Until the 1960s, many health care professionals believed that eating chocolate exacerbated acne, the skin condition characterized by pimples or spots. Textbooks written in the 1940s and 1950s warned against consuming sugary foods and beverages, including chocolate.
However, an influential study conducted in 1969 served to strike down the association between chocolate and acne. Research was conducted using 65 participants with mild-to-moderate cases of acne. The participants were split into two groups: one group was given chocolate bars with 10 times the normal amount of cocoa, and the other received a placebo. After a three-week break, the groups switched bars. The researchers examined the participants weekly and concluded chocolate had no effect on acne breakouts.
However, a 2011 letter signed by seven different medical researchers criticized that study and its findings.
"This study, to my mind, is invalid," claimed Amy Brown, an associate professor at the University of Hawaii at Manoa and one of the signatories mentioned above. "The very first problem is that it was made possible through the Chocolate Manufacturers' Association of the United States of America - that's number one."
Other researchers agree. Samantha Block of the University of Miami Miller School of Medicine performed a pilot study reported in the Journal of the American Academy of Dermatology.
Block and her team used 10 male volunteers between the ages of 18 and 35. All had between one and four non-inflamed acne spots but were not suffering from what would be considered a "bad flare-up" of the condition. No women were used in the study because of the hormonal effects of women's menstrual cycles, which is known to affect acne.
"We wanted to emulate what people typically consider exacerbating their acne, which is a binge chocolate consumption," says Block. She used 100 percent cocoa chocolate in her study.
Block found that the participants' acne increased in direct proporation to the amount of chocolate they had eaten.
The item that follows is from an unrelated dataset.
(* ===== verification/English.v ===== *)
(** * The English word list: src/mnemonics/english.h

    The words of the list, and that the constructor accepts them: they are as many as
    it asks for, none is too short and no two share their first three letters. *)

From S2P Require Import Prelude IntUtil Radix Hex Mnemonics.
She hopes to test her findings with larger groups of participants in the future.
A few facts about acne:
- In industrialized nations, acne affects more than 80 percent of adolescents.
- Acne remains a problem for some adults as well, with 24 being the mean age of those seeking treatment in the U.S.
- Whiteheads and blackheads occur when an individual's pores become blocked with sebum, a natural mositurizer for the skin.
- Sebum-producing glands are sensitive to hormones. This is why teenagers and some pregnant and pre-menstrual women are more prone to having acne attacks.
- When blocked pores become inflamed, they turn into acne spots.
- Acne treatments can include preparations that attack bacteria, and in extreme cases, the use of antibiotics.